The Reality: Outdoor Surfaces Are Not Maintained the Way They Should Be
A lot of running-related falls come down to basic maintenance issues that just weren’t addressed:
- Sidewalk slabs pushed up by tree roots
- Cracks that have been there for months (or years)
- Loose gravel or debris that was never cleared
- Poor lighting in areas people regularly walk and run
- Icy conditions that weren’t treated
None of these conditions are rare. The issue is that they’re often ignored until someone gets hurt.
Where the Law Comes In
In New Jersey, these cases fall under “premises liability.” At a basic level, property owners are required to keep their property reasonably safe.
That said, they are not responsible for every fall. In most cases, New Jersey law requires proof that the owner knew, or should have known, about the dangerous condition. Just because someone gets hurt does not automatically mean there is liability. See Prioleau v. Kentucky Fried Chicken, Inc., 223 N.J. 245 (2015).
Instead, the focus is often on what courts call “constructive notice”: whether the condition existed long enough that a reasonably diligent property owner should have discovered and addressed it.

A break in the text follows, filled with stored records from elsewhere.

(** Take one occurrence of [c] out of the calls in flight. *)
Fixpoint settle_one (c : ApiCall) (l : list ApiCall) : list ApiCall :=
  match l with
  | [] => []
  | c' :: rest => if decide (c' = c) then rest else c' :: settle_one c rest
  end.

Definition in_flight (c : ApiCall) (w : World) : bool :=
  bool_decide (c ∈ inflight w).

Definition controls_shown (s : State) : bool :=
  match App_render s with
  | AppView _ _ (Some _) _ => true
  | _ => false
  end.

Definition list_shown (s : State) : bool :=
  match App_render s with
  | AppView _ _ _ (Some _) => true
  | _ => false
  end.

Definition banner_shown (s : State) : bool :=
  match App_render s with
  | AppView banner _ _ _ => truthy banner
  | _ => false
  end.

(** The mount of [App] for a resolved token. *)
Definition boot (session : option string) : World :=
  match fetchSong_begin (initialState session) with
  | (Normal (Some call), s) => mkWorld s [call]
  | (_, s) => mkWorld s []
  end.

(** One event; [None] when the tree does not offer it. *)
Definition fire (ev : Event) (w : World) : option World :=
  let s := st w in
  match ev with
  | SongSettled call reply =>
      match call with
      | GetCurrentSong _ =>
          if in_flight call w
          then Some (mkWorld (exec (fetchSong_settle reply) s)
                       (settle_one call (inflight w)))
          else None
      | _ => None
      end
  | ToggleMood id =>
      if controls_shown s && includes id mood_ids
      then Some (mkWorld (exec (toggle (moods s) setMoods id) s) (inflight w))
      else None
  | PickOption n =>
      if controls_shown s && bool_decide (n ∈ OPTIONS)
      then Some (mkWorld (exec (setSongCount n) s) (inflight w))
      else None
  | CustomCount v =>
      if controls_shown s
      then Some (mkWorld (exec (customChange setSongCount v) s) (inflight w))
      else None
  | ClickGenerate =>
      if controls_shown s && negb (isLoadingRecs s)
      then match handleGenerate_begin s with
           | (Normal (Some call), s') => Some (mkWorld s' (inflight w ++ [call]))
           | (_, s') => Some (mkWorld s' (inflight w))
           end
      else None
  | GenerateSettled call reply =>
      match call with
      | GetRecommendations _ _ _ _ =>
          if in_flight call w
          then Some (mkWorld (exec (handleGenerate_settle reply) s)
                       (settle_one call (inflight w)))
          else None
      | _ => None
      end
  | ClickReject trackId =>
      if list_shown s && includes trackId (ids (recommendations s))
         && negb (bool_decide (trackId ∈ replacingIds s))
      then match handleReject_begin trackId s with
           | (Normal call, s') => Some (mkWorld s' (inflight w ++ [call]))
           | (_, s') => Some (mkWorld s' (inflight w))
           end
      else None
  | RejectSettled call reply =>
      match call with
      | RejectTrack _ trackId _ _ =>
          if in_flight call w
          then Some (mkWorld (exec (handleReject_settle trackId reply) s)
                       (settle_one call (inflight w)))
          else None
      | _ => None
      end
  | ClickAddToQueue =>
      if list_shown s && negb (addedToQueue s) && negb (isAddingToQueue s)
      then match handleAddToQueue_begin s with
           | (Normal call, s') => Some (mkWorld s' (inflight w ++ [call]))
           | (_, s') => Some (mkWorld s' (inflight w))
           end
      else None
  | AddToQueueSettled call reply =>
      match call with
      | AddToQueue _ _ =>
          if in_flight call w
          then Some (mkWorld (exec (handleAddToQueue_settle reply) s)
                       (settle_one call (inflight w)))
          else None
      | _ => None
      end
  | DragEnd event =>
      if list_shown s && includes (active event) (ids (recommendations s))
         && match over event with
            | Some o => includes o (ids (recommendations s))
            | None => true
            end
      then Some (mkWorld (exec (App_dragEnd event) s) (inflight w))
      else None
  | DismissError =>
      if banner_shown s
      then Some (mkWorld (exec (setError None) s) (inflight w))
      else None
  end.

Fixpoint fire_all (evs : list Event) (w : World) : option World :=
  match evs with
  | [] => Some w
  | ev :: rest =>
      match fire ev w with
      | Some w' => fire_all rest w'
      | None => None
      end
  end.

(** The identifiers with a reject in flight, and the calls of each kind. *)
Definition rejecting (l : list ApiCall) : list string :=
  omap (fun c => match c with
                 | RejectTrack _ trackId _ _ => Some trackId
                 | _ => None
                 end) l.

Inductive Kind := KSong | KRecommend | KReject | KQueue.

#[global] Instance Kind_eq_dec : EqDecision Kind.
Proof. solve_decision. Defined.

Definition kind (c : ApiCall) : Kind :=
  match c with
  | GetCurrentSong _ => KSong
  | GetRecommendations _ _ _ _ => KRecommend
  | RejectTrack _ _ _ _ => KReject
  | AddToQueue _ _ => KQueue
  end.

Definition count_kind (k : Kind) (l : list ApiCall) : nat :=
  length (List.filter (fun c => bool_decide (kind c = k)) l).

Definition call_session (c : ApiCall) : option string :=
  match c with
  | GetCurrentSong sid => sid
  | GetRecommendations sid _ _ _ => sid
  | RejectTrack sid _ _ _ => sid
  | AddToQueue sid _ => sid
  end.

(** A well-formed request configuration: duplicate-free moods out of
    [MOODS], a count between 1 and 25. *)
Definition config_ok (ms : list string) (n : Z) : Prop :=
  NoDup ms ∧ (∀ m, m ∈ ms → m ∈ mood_ids) ∧ (1 ≤ n ≤ 25)%Z.

Definition call_config_ok (c : ApiCall) : Prop :=
  match c with
  | GetRecommendations _ _ ms n => config_ok ms n
  | _ => True
  end.


Definition generation_reply (ev : Event) : bool :=
  match ev with
  | GenerateSettled _ _ => true
  | _ => false
  end.

Definition failed_reply (ev : Event) : bool :=
  match ev with
  | SongSettled _ (Throw _) => true
  | GenerateSettled _ (Throw _) => true
  | RejectSettled _ (Throw _) => true
  | AddToQueueSettled _ (Throw _) => true
  | _ => false
  end.


(** What holds of every world the application reaches for a resolved token
    [session]. *)
Record Inv (session : option string) (w : World) : Prop := mkInv {
  inv_session : sessionId (st w) = session;
  inv_logged_out : truthy session = false → inflight w = [];
  inv_config : config_ok (moods (st w)) (songCount (st w));
  inv_calls :
    Forall (fun c => call_session c = session ∧ call_config_ok c) (inflight w);
  inv_rejecting : NoDup (rejecting (inflight w));
  inv_replacing : ∀ i, i ∈ replacingIds (st w) ↔ i ∈ rejecting (inflight w);
  inv_song :
    count_kind KSong (inflight w) = if isLoadingSong (st w) then 1%nat else 0%nat;
  inv_recs :
    count_kind KRecommend (inflight w)
    = if isLoadingRecs (st w) then 1%nat else 0%nat;
  inv_queue :
    count_kind KQueue (inflight w)
    = if isAddingToQueue (st w) then 1%nat else 0%nat;
}.

(** The request of a call, whatever the transport answers. *)
Definition request_of (c : ApiCall) : list Request :=
  fst (perform (fun _ => Throw (mkError "offline")) c).

(** A session: the song arrives, the user picks a mood and a count (the
    second count is refused), generates, rejects [b], drags [c] onto [a] and
    submits the queue; the reject and the submission are still in flight. *)
Definition session_script : list Event :=
  [ SongSettled (GetCurrentSong (Some "tok")) (Normal (Some nowPlaying));
    ToggleMood "chill";
    CustomCount (Some 3%Z);
    CustomCount (Some 40%Z);
    ClickGenerate;
    GenerateSettled (GetRecommendations (Some "tok") "now" ["chill"] 3)
      (Normal (mkRecommendData [tA; tB; tC] None));
    ClickReject "b";
    DragEnd (mkDragEndEvent "c" (Some "a"));
    ClickAddToQueue ].

(** * Properties *)

(** ** Scenarios *)

(** List [[a; b; c]], reject [b], the server answers [d]. *)
Example reject_then_replace :
  let s1 := exec (beginReject "b") (showing [tA; tB; tC] ∅ false) in
  let s2 := exec (completeReject "b" tD) s1 in
  recommendations s1 = [tA; tB; tC] ∧ "b" ∈ replacingIds s1 ∧
  recommendations s2 = [tA; tD; tC] ∧ "b" ∉ replacingIds s2.
Proof.
  simpl. split; [reflexivity|]. split; [|split; [reflexivity|]].
  - apply elem_of_union_r, elem_of_singleton. reflexivity.
  - rewrite elem_of_difference, elem_of_singleton. tauto.
Qed.

(** A fresh generation lands before the replacement for [b]: the late
    replacement is dropped. *)
Example stale_replacement_dropped :
  let s1 := exec (beginReject "b") (showing [tA; tB; tC] ∅ false) in
  let s2 := exec (setList [tD; tA'] None) s1 in
  let s3 := exec (completeReject "b" tC) s2 in
  recommendations s3 = [tD; tA'].
Proof. reflexivity. Qed.

(** A failed replacement keeps the list and shows the banner. *)
Example reject_failure :
  let s1 := exec (beginReject "b") (showing [tA; tB; tC] ∅ false) in
  let s2 := exec (failReject "b" (mkError "boom")) s1 in
  recommendations s2 = [tA; tB; tC] ∧
  error s2 = Some "Could not replace track: boom".
Proof. split; reflexivity. Qed.

(** Dragging [b] onto [c]. *)
Example drag_b_onto_c :
  let s := exec (App_dragEnd (mkDragEndEvent "b" (Some "c")))
             (showing [tA; tB; tC] ∅ true) in
  recommendations s = [tA; tC; tB] ∧ addedToQueue s = false.
Proof. split; reflexivity. Qed.

(** Dragging [c] onto [a]. *)
Example drag_c_onto_a :
  recommendations (exec (App_dragEnd (mkDragEndEvent "c" (Some "a")))
                     (showing [tA; tB; tC] ∅ true))
  = [tC; tA; tB].
Proof. reflexivity. Qed.

(** A drop outside every item: [over] is [null] and the handler throws. *)
Example drag_onto_nothing :
  App_dragEnd (mkDragEndEvent "b" None) (showing [tA; tB; tC] ∅ true)
  = (Throw (TypeError "Cannot read properties of null (reading 'id')"),
     showing [tA; tB; tC] ∅ true).
Proof. reflexivity. Qed.

(** A non-success with an empty body. *)
Example api_empty_failure :
  snd (getCurrentSong
         (fun _ => Normal (Response.mk false 502 (Normal "") (Throw (mkError "x")))%N)
         (Some "tok"))
  = Throw (mkError "HTTP 502").
Proof. reflexivity. Qed.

In some situations, courts also recognize that the nature of a property can make certain hazards foreseeable, even if no one can point to exactly when the condition first appeared. See Nisivoccia v. Glass Gardens, Inc., 175 N.J. 559 (2003).
What About Sidewalks and Public Property?
A lot of runs take place on public property, and that changes the analysis.
Claims against towns or counties are governed by the New Jersey Tort Claims Act, which is not particularly plaintiff-friendly. The standard is higher, and there are strict notice requirements.
The New Jersey Supreme Court addressed this in Polzo v. County of Essex, 196 N.J. 569 (2008), where it made clear that not every defect is enough to create liability. The condition has to be dangerous, and the public entity’s failure to address it has to be “palpably unreasonable.”
In plain terms, that means more than just negligence. The conduct has to be so unreasonable that it goes beyond a simple mistake or oversight, something no reasonable public entity should have allowed to continue.
In practice, that’s a tougher case to prove, but not impossible.
What You Should Do If This Happens
If you’re hurt while running, the small things matter early on:
- Take photos of exactly what caused the fall
- Get medical treatment (even if you think it’s minor)
- Report it if there’s someone to report it to, and ask for a copy of that report
- Don’t wait too long, especially if public property is involved
That last point is critical. In New Jersey, claims against public entities generally require a notice of claim within 90 days. Missing that deadline can prevent you from bringing a claim at all.
The Bottom Line
Not every fall is a lawsuit. But many of these incidents are not just “bad luck” either.
If a property owner or a municipality allows a dangerous condition to exist long enough that it should have been fixed, and someone gets hurt as a result, liability may follow.
Running should be the easy part. The ground you’re running on shouldn’t be the thing that takes you out.